WORK TO BE COMPLETED
The answer must be every line from the listing that holds the string "forall".

EXTRACTED RECORDS
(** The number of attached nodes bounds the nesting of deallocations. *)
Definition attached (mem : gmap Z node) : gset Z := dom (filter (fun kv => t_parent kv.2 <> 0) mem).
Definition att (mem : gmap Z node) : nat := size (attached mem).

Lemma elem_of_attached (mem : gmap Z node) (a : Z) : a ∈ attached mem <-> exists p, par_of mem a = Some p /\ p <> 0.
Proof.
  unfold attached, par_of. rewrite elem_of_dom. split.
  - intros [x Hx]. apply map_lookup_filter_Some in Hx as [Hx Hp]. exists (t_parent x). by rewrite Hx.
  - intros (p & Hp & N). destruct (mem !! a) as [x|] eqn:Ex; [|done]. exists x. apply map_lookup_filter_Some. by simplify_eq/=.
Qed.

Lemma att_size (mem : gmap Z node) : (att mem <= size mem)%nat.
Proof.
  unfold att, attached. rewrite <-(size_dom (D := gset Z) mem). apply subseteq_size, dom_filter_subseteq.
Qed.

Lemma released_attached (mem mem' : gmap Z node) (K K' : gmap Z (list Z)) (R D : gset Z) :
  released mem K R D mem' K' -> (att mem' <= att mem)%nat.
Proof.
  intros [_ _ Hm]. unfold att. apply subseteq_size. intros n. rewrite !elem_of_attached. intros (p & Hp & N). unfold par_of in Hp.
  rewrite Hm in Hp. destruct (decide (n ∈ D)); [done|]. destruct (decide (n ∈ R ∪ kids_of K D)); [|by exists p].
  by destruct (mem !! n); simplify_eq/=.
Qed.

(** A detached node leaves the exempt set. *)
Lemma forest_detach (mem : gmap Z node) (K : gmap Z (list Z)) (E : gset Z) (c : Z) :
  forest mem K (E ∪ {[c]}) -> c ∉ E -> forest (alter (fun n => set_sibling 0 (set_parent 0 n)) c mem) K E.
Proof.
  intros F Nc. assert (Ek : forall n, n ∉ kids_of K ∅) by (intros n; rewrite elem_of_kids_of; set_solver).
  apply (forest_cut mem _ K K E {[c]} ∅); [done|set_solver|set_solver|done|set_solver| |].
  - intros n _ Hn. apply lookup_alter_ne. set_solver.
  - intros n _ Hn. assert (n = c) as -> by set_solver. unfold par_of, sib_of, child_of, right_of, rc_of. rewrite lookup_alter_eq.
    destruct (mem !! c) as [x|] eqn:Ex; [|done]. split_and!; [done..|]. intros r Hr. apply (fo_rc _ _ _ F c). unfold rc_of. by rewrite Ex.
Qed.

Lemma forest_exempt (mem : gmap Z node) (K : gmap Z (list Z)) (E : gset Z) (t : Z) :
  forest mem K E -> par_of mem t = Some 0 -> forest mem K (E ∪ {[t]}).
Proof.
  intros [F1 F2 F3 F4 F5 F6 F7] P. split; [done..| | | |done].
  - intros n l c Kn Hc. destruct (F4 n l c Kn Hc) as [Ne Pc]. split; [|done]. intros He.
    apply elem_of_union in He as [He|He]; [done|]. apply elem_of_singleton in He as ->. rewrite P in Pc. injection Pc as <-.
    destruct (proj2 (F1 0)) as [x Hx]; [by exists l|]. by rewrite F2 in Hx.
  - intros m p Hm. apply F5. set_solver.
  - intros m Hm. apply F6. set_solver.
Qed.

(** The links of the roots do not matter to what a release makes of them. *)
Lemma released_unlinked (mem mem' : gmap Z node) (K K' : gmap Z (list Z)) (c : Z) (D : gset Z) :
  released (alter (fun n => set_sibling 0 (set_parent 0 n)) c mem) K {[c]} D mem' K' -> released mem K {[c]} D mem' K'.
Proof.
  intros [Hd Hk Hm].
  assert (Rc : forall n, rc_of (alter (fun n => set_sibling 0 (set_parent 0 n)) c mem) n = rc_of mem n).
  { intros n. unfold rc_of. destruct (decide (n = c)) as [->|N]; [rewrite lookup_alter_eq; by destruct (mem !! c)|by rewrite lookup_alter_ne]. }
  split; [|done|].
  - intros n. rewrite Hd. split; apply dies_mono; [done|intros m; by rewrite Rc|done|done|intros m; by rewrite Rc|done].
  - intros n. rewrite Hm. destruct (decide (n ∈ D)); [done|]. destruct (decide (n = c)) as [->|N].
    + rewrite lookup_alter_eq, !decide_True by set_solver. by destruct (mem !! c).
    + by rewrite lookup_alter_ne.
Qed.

TASK SOLUTION
  intros F Nc. assert (Ek : forall n, n ∉ kids_of K ∅) by (intros n; rewrite elem_of_kids_of; set_solver).
  assert (Rc : forall n, rc_of (alter (fun n => set_sibling 0 (set_parent 0 n)) c mem) n = rc_of mem n).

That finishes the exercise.